GM. This is Milk Road Macro, the newsletter that reads inflation prints the way some people read horoscopes, looking for any sign the stars align for a Fed cut.
Here’s what we got for you today:
✍️ What’s going on with inflation data?
🎙️ The Milk Road Macro Show: Bitcoin’s Golden Bull Run: Treasury Companies, Institutions & Macro Analysis w/ Charles Edwards
🍪 Trump warned of severe consequences if Putin rejects a ceasefire

Prices as of 8:00 AM ET.

WHAT’S GOING ON WITH INFLATION DATA?
Inflation data released this week painted a confusing picture for markets.
First, CPI data showed that there’s little sign of the feared inflationary effects of tariffs.
So expectations of Federal Reserve interest rate cuts surged.
It looked like President Trump might finally be getting the rate cuts that he’s been calling for.
But then, further PPI data changed the whole picture.
So, what’s going on?
Let’s take a look…
So, what happened with inflation data?
On Tuesday, CPI (Consumer Price Inflation) data was released.
And here’s the picture for CPI.
Cooling on a month-on-month basis (0.2%).
And remaining steady on a year-on-year basis (2.7%).
And here’s the picture for Core CPI, which strips out the volatile segments of food and energy.
Accelerating on a month-on-month basis (0.3%).
And accelerating on a year-on-year basis (3.1%).
This was a mixed bag CPI print.
In general, both CPI and Core CPI have been creeping up in recent months.
But the real signal was in the details.
The big pick-up in Core CPI was mostly fueled by services prices - while goods prices rose at a tame pace.
This means the dreaded “tariff inflation” that many people have been expecting is still not materializing in any meaningful way in CPI data - if it was, goods prices should be climbing faster.
The bottom line?
It looked like the Fed’s persistent excuse for not cutting interest rates - a pick-up in goods inflation due to tariffs - was losing its power.
September rate cut locked in?
Wall Street’s reaction to the CPI data was almost unanimous: the data points to a rate cut in September.
Ellen Zetner, of Morgan Stanley, said: “These numbers should allow the Fed to focus on labor-market weakness and keep a September rate cut on the table”.

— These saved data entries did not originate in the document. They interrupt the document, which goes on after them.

Lemma op_ok acc op s w : (0 < mb)%nat -> has_emit (op_context op) = true ->
  batch_inv acc s w -> (length (pending_ s) < mb)%nat ->
  let '(_, s', w') := nrun outbox (batch_op op) s w in step_ok acc (offered op) s' w'.
Proof.
  intros Hpos Hc Hi Hlt. destruct op as [c|c e x]; cbn [batch_op].
  - rewrite nrun_bind. pose proof (process_ok acc c s w Hpos Hc Hi Hlt).
    by destruct (nrun outbox (OnProcess AdaptiveBatchNode c) s w) as [[r s'] w'].
  - unfold TimerRound. rewrite nrun_bind. cbn [nlocal nrun].
    destruct (_ && negb x); [|by apply step_skip].
    rewrite nrun_bind. pose proof (flush_empty acc c s w Hpos Hc Hi) as Hf.
    destruct (nrun outbox (Flush c) s w) as [[r s'] w']. destruct Hf. by apply step_skip.
Qed.

Lemma ops_ok ops acc s w : (0 < mb)%nat ->
  Forall (fun op => has_emit (op_context op) = true) ops ->
  batch_inv acc s w -> (length (pending_ s) < mb)%nat ->
  let '(_, s', w') := nrun outbox (batch_ops ops) s w in
  step_ok acc (flat_map offered ops) s' w'.
Proof.
  intros Hpos. revert acc s w. induction ops as [|op ops IH]; intros acc s w Hops Hi Hlt.
  - by apply step_skip.
  - apply Forall_cons in Hops as [Hop Hops]. cbn [batch_ops]. rewrite nrun_bind.
    pose proof (op_ok acc op s w Hpos Hop Hi Hlt) as H1.
    destruct (nrun outbox (batch_op op) s w) as [[r s1] w1].
    destruct H1 as (a1 & Hs1 & Hi1 & Hl1). specialize (IH (acc ++ a1) s1 w1 Hops Hi1 Hl1).
    destruct (nrun outbox (batch_ops ops) s1 w1) as [[r2 s2] w2].
    destruct IH as (a2 & Hs2 & Hi2 & Hl2). exists (a1 ++ a2). rewrite app_assoc.
    split; [|done]. by apply sublist_app.
Qed.
End conservation.

(** Over any sequence of invocations and timer rounds, adaptive batching neither
    loses, duplicates nor reorders the packets of a source among those it accepted:
    the packets of a source in the batches, in the order they left, followed by those
    still pending, are exactly the accepted packets of that source in arrival order.
    Every batch is non-empty, holds at most [max_batch_size] packets and at most
    [max_per_source] of one source, and numbers its items by position. *)
Theorem batch_conservation s0 ops rs ticks :
  pending_ s0 = [] -> (0 < max_batch_size_ s0)%nat ->
  Forall (fun op => has_emit (op_context op) = true) ops ->
  let '(_, s, w) := nrun outbox (batch_ops ops) s0 (mkOutbox [] rs [] [] ticks) in
  (exists accepted, accepted `sublist_of` flat_map offered ops /\
     forall src, by_key src (batched w ++ map key (pending_ s)) = by_key src accepted) /\
  Forall (good_batch (max_batch_size_ s0) (max_per_source_ s0)) (batches w) /\
  (length (pending_ s) < max_batch_size_ s0)%nat.
Proof.
  intros Hp Hpos Hops.
  pose proof (ops_ok (max_batch_size_ s0) (max_per_source_ s0) ops [] s0
    (mkOutbox [] rs [] [] ticks) Hpos Hops) as H.
  destruct (nrun outbox (batch_ops ops) s0 _) as [[r s] w].
  destruct H as (acc & Hsub & Hi & Hlt).
  - unfold batch_inv. rewrite Hp. split_and!; try done; simpl; lia.
  - rewrite Hp. simpl. lia.
  - destruct Hi as (_ & _ & Hacc & _ & _ & Hgood). split_and!; [by exists acc|done|done].
Qed.

Definition camera_context (src : string) (n : Z) : NodeContext :=
  mkContext "b" "" {[ "in" := set_metadata (Make (PlOther "int" n) (mkTs n)) "source_id" (MString src) ]}
            true None false.

Lemma batch_conservation_witness :
  let s0 := mkBatch 3 2 10000 true [] 0 false true in
  let ops := [BProcess (camera_context "a" 1); BProcess (camera_context "a" 2);
              BProcess (camera_context "b" 3); BProcess (camera_context "b" 4);
              BTimer (demo_context "in" 0) true false] in
  let '(_, s, w) := nrun outbox (batch_ops ops) s0 (mkOutbox [] [] [] [] []) in
  Forall (good_batch 3 2) (batches w) /\
  map (fun k => (k.1, timestamp k.2)) (batched w) =
    [("a", mkTs 1); ("b", mkTs 3); ("a", mkTs 2); ("b", mkTs 4)].
Proof.
  intros s0 ops.
  assert (Forall (fun op => has_emit (op_context op) = true) ops) as Hops by repeat constructor.
  pose proof (batch_conservation s0 ops [] [] ltac:(reflexivity) ltac:(simpl; lia) Hops) as H.
  destruct (nrun outbox (batch_ops ops) s0 (mkOutbox [] [] [] [] [])) as [[r s] w] eqn:E.
  split; [apply H|]. vm_compute in E. inversion E. reflexivity.
Defined.
End Batch.

(** ** Demultiplexing *)

Module Demux.
Import Batch.

(** The loop over the items: it ends at the first packet that is refused. *)
Fixpoint emit_items {NS} (c : NodeContext) (its : list BatchItem) : NodeM NS Status :=
  match its with
  | [] => NRet Ok
  | it :: rest =>
      status <-- Emit c "out" (packet it);
      if ok status then emit_items c rest else NRet status
  end.

(* [src/core/builtin_nodes.cpp:308-318] StreamDemuxNode::OnProcess *)
Definition DemuxOnProcess (c : NodeContext) : NodeM unit Status :=
  match Input c "batch" with
  | None => NRet (Invalid "StreamDemux requires batch input")
  | Some p =>
      if is_control (event p) then Emit c "out" p
      else match data p with
           | PlBatch b => emit_items c (items b)
           | _ => NRet (Invalid "StreamDemux expects PacketBatch")
           end
  end.

(* [src/core/builtin_nodes.cpp:297-305] StreamDemuxNode *)
Definition StreamDemuxNode : NodeClass unit :=
  default_hooks (mkContract [any_port "batch" true] [any_port "out" true] [] kAny "")
                DemuxOnProcess.

(** How many items go out: up to and including the first refused one. *)
Fixpoint accepted_prefix (rs : list Status) (n : nat) : nat :=
  match n, rs with
  | 0, _ => 0
  | S n', [] => n
  | S n', r :: rs' => if ok r then S (accepted_prefix rs' n') else 1
  end%nat.

Lemma emit_items_sent c its w : has_emit c = true ->
  map (fun e => content e.2) (sent (nrun outbox (emit_items c its) tt w).2) =
  map (fun e => content e.2) (sent w) ++
  map (fun it => content (packet it)) (take (accepted_prefix (replies w) (length its)) its).
Proof.
  intros Hc. revert w. induction its as [|it its IH]; intros w; cbn [emit_items].
  - cbn. by rewrite take_nil, app_nil_r.
  - rewrite nrun_bind, run_emit by done.
    destruct w as [snt rs cnt gs ck]; cbn [replies hd].
    destruct rs as [|r rs]; cbn [hd accepted_prefix length].
    + change (ok Ok) with true. cbn [take]. rewrite IH. unfold after_emit; cbn [sent replies tl].
      rewrite List.map_app, <- app_assoc. simpl. rewrite content_inherit.
      by destruct its.
    + destruct (ok r); cbn [take].
      * rewrite IH. unfold after_emit; cbn [sent replies tl].
        rewrite List.map_app, <- app_assoc. simpl. by rewrite content_inherit.
      * simpl. rewrite List.map_app. simpl. by rewrite content_inherit.
Qed.

(** Demultiplexing a batch emits the packets of its items in the order of the batch,
    unchanged, up to and including the first one the receiver refuses. *)
Theorem demux_emits_batch c p b w :
  has_emit c = true -> Input c "batch" = Some p -> event p = kNone -> data p = PlBatch b ->
  map (fun e => content e.2) (sent (nrun outbox (OnProcess StreamDemuxNode c) tt w).2) =
  map (fun e => content e.2) (sent w) ++
  map (fun it => content (packet it))
      (take (accepted_prefix (replies w) (length (items b))) (items b)).
Proof.
  intros Hc Hin He Hd. cbn [OnProcess StreamDemuxNode default_hooks].
  unfold DemuxOnProcess. rewrite Hin, He, Hd. by apply emit_items_sent.
Qed.

Definition demo_batch : Packet :=
  MakePacketBatch [mkBatchItem "a" (Make (PlOther "int" 1) (mkTs 1)) 0;
                   mkBatchItem "b" (Make (PlOther "int" 2) (mkTs 2)) 1] (mkTs 1).

Lemma demux_emits_batch_witness :
  let c := mkContext "d" "" {[ "batch" := demo_batch ]} true None false in
  map (fun e => content e.2) (sent (nrun outbox (OnProcess StreamDemuxNode c) tt empty_outbox).2)
  = [Make (PlOther "int" 1) (mkTs 1); Make (PlOther "int" 2) (mkTs 2)].
Proof.
  intros c. rewrite (demux_emits_batch c demo_batch
    (mkPacketBatch [mkBatchItem "a" (Make (PlOther "int" 1) (mkTs 1)) 0;
                    mkBatchItem "b" (Make (PlOther "int" 2) (mkTs 2)) 1] (mkTs 1)));
    vm_compute; reflexivity.
Defined.
End Demux.

(** ** Ring buffer of encoded packets *)

Module Ring.
Import Batch.

(* [src/core/builtin_nodes.cpp:380-386] EncodedPacketRingBufferNode (fields) *)
Record RingBuffer := mkRing {
  capacity_ : nat;
  post_packets_ : nat;
  remaining_post_packets_ : nat;
  recording_ : bool;
  packets_ : list Packet;
  clip_ : list Packet }.

Definition new_ring : RingBuffer := mkRing 300 0 0 false [] [].

(* [src/core/builtin_nodes.cpp:333-346] EncodedPacketRingBufferNode::OnConfigure *)
Definition RingOnConfigure (o : NodeOptions) : NodeM RingBuffer Status :=
  set_option (int_option o "capacity" (fun v => v <=? 0) "capacity must be positive")
    (fun v s => mkRing (Z.to_nat v) (post_packets_ s) (remaining_post_packets_ s) (recording_ s)
                       (packets_ s) (clip_ s))
  (set_option (int_option o "post_packets" (fun v => v <? 0) "post_packets must be non-negative")
    (fun v s => mkRing (capacity_ s) (Z.to_nat v) (remaining_post_packets_ s) (recording_ s)
                       (packets_ s) (clip_ s))
  (NRet Ok)).

Definition clip_items (clip : list Packet) : list BatchItem :=
  imap (fun i p => mkBatchItem (source_of p) p i) clip.

(* [src/core/builtin_nodes.cpp:374-384] EncodedPacketRingBufferNode::EmitClip *)
Definition EmitClip (c : NodeContext) : NodeM RingBuffer Status :=
  clip <-- nlocal (fun s => (clip_ s, mkRing (capacity_ s) (post_packets_ s)
                              (remaining_post_packets_ s) (recording_ s) (packets_ s) []));
  match clip_items clip with
  | [] => NRet Ok
  | (it :: _) as its => Emit c "clip" (MakePacketBatch its (timestamp (packet it)))
  end.

Definition on_trigger (s : RingBuffer) : bool * RingBuffer :=
  let recording := negb (bool_decide (post_packets_ s = 0%nat)) in
  (recording, mkRing (capacity_ s) (post_packets_ s) (post_packets_ s) recording
                     (packets_ s) (packets_ s)).

Definition is_encoded (p : Packet) : bool :=
  match data p with PlEncoded _ => true | _ => false end.

(** A packet is stored, and added to the clip while recording; the result says
    whether the clip is complete. *)
Definition on_packet (p : Packet) (s : RingBuffer) : bool * RingBuffer :=
  let kept := if bool_decide (length (packets_ s) = capacity_ s) then tail (packets_ s)
              else packets_ s in
  if recording_ s then
    let remaining := if bool_decide (remaining_post_packets_ s = 0%nat) then 0%nat
                     else (remaining_post_packets_ s - 1)%nat in
    let last := bool_decide (remaining = 0%nat) in
    (last, mkRing (capacity_ s) (post_packets_ s) remaining (negb last) (kept ++ [p])
                  (clip_ s ++ [p]))
  else
    (false, mkRing (capacity_ s) (post_packets_ s) (remaining_post_packets_ s) false (kept ++ [p])
                   (clip_ s)).

(* [src/core/builtin_nodes.cpp:347-371] EncodedPacketRingBufferNode::OnProcess *)
Definition RingOnProcess (c : NodeContext) : NodeM RingBuffer Status :=
  match Input c "trigger" with
  | Some _ =>
      recording <-- nlocal on_trigger;
      if (recording : bool) then NRet Ok else EmitClip c
  | None =>
      match Input c "packet" with
      | None => NRet (Invalid "EncodedPacketRingBuffer requires packet or trigger")
      | Some p =>
          if is_control (event p) then NRet Ok
          else if negb (is_encoded p) then NRet (Invalid "ring buffer expects EncodedPacket")
          else
            complete <-- nlocal (on_packet p);
            if (complete : bool) then EmitClip c else NRet Ok
      end
  end.

(* [src/core/builtin_nodes.cpp:321-330] EncodedPacketRingBufferNode *)
Definition EncodedPacketRingBufferNode : NodeClass RingBuffer :=
  mkNodeClass
    (mkContract [mkPort "packet" (caps_of_kind kEncodedVideo) true; any_port "trigger" false]
                [any_port "clip" true] [] kAny "")
    kSerial RingOnConfigure (NRet Ok) (fun _ => NRet Ok) RingOnProcess (NRet tt) (NRet Ok) (NRet Ok).

(** Invocations with one encoded packet, and with a trigger. *)
Definition packet_context (p : Packet) : NodeContext :=
  mkContext "r" "" {[ "packet" := p ]} true None false.
Definition trigger_context (p : Packet) : NodeContext :=
  mkContext "r" "" {[ "trigger" := p ]} true None false.

Definition encoded_data (p : Packet) : Prop := event p = kNone /\ is_encoded p = true.

Lemma run_packet p s w : encoded_data p ->
  nrun outbox (OnProcess EncodedPacketRingBufferNode (packet_context p)) s w =
  let '(complete, s') := on_packet p s in
  if complete then nrun outbox (EmitClip (packet_context p)) s' w else (Ok, s', w).
Proof.
  intros [He Hd]. cbn [OnProcess EncodedPacketRingBufferNode]. unfold RingOnProcess.
  replace (Input (packet_context p) "trigger") with (@None Packet) by done.
  replace (Input (packet_context p) "packet") with (Some p) by done.
  rewrite He, Hd. simpl. by destruct (on_packet p s) as [[] s'].
Qed.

Alexandra Wilson-Elizondo, of Goldman Sachs said: “This inflation print supports the narrative of an insurance rate cut in September, which will be a key driving force for markets”.

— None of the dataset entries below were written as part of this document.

(** An output wait succeeds only in a state with enough packets, and times out only
    if no state it looked at had enough and none was cancelled. *)
Lemma wait_for_output_spec {NS} port count timeout (r : TestRunner NS) wakes :
  0 <= timeout -> is_Some (FindOutput (contract_ r) port) ->
  (WaitForOutput port count timeout r wakes = Ok ->
   exists r', r' ∈ r :: wakes /\ cancelled_ r' = false /\
     is_Some (outputs_ (captured_ r') !! port) /\ (count <= length (Outputs port r'))%nat) /\
  (code (WaitForOutput port count timeout r wakes) = kUnavailable <->
   Forall (fun r' => output_ready port count r' = false) (r :: wakes)).
Proof.
  intros Ht [q Hq]. unfold WaitForOutput. rewrite Hq.
  replace (timeout <? 0) with false by lia. clear Hq.
  revert r. induction wakes as [|r1 ws IH]; intros r; simpl;
    (destruct (output_ready port count r) eqn:Er;
      [split;
        [destruct (cancelled_ r) eqn:Ec; [done|]; intros _; exists r; split; [by left|];
         unfold output_ready in Er; rewrite Ec in Er; simpl in Er; unfold Outputs, packets_at;
         destruct (outputs_ (captured_ r) !! port); [|done]; apply Nat.leb_le in Er; eauto
        |destruct (cancelled_ r); (split; [done|]); intros Hf; inversion Hf; congruence]|]).
  - split; [done|]. split; [|done]. intros _. by repeat constructor.
  - destruct (IH r1) as [IH1 IH2]. split.
    + intros H. destruct (IH1 H) as (r' & Hin & ?). exists r'. split; [by right|done].
    + rewrite IH2, (Forall_cons _ r). tauto.
Qed.

Lemma close_node_at_rest {NS} (cls : NodeClass NS) r : runner_state r <> kRunning ->
  runner_state (close_node cls r).2 <> kRunning.
Proof.
  unfold close_node. intros Hr. destruct (_ || _); [done|].
  destruct (on_node Ok (Node.Close cls) r) as [s1 r1] eqn:E. simpl. revert Hr E.
  unfold runner_state at 1. destruct (node_ r) as [o|] eqn:Hn.
  - intros Hr E. destruct (on_node_fields cls OpClose r o s1 r1 Hn E) as (_ & _ & _ & o1 & Hn1 & N1).
    destruct (node_close_ok cls _ o _ _ _ _ Hr N1) as [[Ho|Ho] _];
      unfold runner_state; simpl; by rewrite Hn1, Ho.
  - unfold on_node. rewrite Hn. intros _ [= <- <-]. unfold runner_state. simpl. by rewrite Hn.
Qed.

(** No node outlives its runner while running, even if its [OnStop] fails. *)
Lemma destroy_at_rest {NS} (cls : NodeClass NS) r : runner_state (destroy cls r) <> kRunning.
Proof.
  unfold destroy, Close. destruct (node_ (Cancel r)) as [o|] eqn:Hn.
  - case_bool_decide as Hs.
    + destruct (Stop cls (Cancel r)) as [s1 r1] eqn:E.
      destruct (stop_spec cls (Cancel r) o s1 r1 Hn E) as [Hrun _].
      destruct (Hrun Hs) as ((o1 & Hn1 & Ho) & _).
      assert (runner_state r1 <> kRunning) as H.
      { unfold runner_state, closed_or_failed in *. rewrite Hn1. intros H. naive_solver congruence. }
      destruct (ok s1); [by apply close_node_at_rest|done].
    + apply close_node_at_rest. unfold runner_state. by rewrite Hn.
  - unfold runner_state. simpl in *. by rewrite Hn.
Qed.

Rick Reider, of Blackrock, went even further, hinting that a 50bps cut could be warranted in September.
He said the inflation print “gives the Fed the green light to lower rates in September, and possibly more aggressively than a standard move”.
Treasury Secretary Scott Bessent also called for a 50bps cut in September.
Earlier today, traders were pricing a 95.8% probability of a 25bps rate cut in September, according to CME’s FedWatch.
Then PPI changed the picture…
Today, PPI (Producer Price Inflation) data was released.
And it was scorching hot.
PPI increased 0.9% month-on-month (against expectations of 0.2%).
And it increased 3.3% year-on-year (against expectations of 2.5%).
This data suggests that companies might be starting to feel the heat from tariffs and could pass along higher costs to consumers.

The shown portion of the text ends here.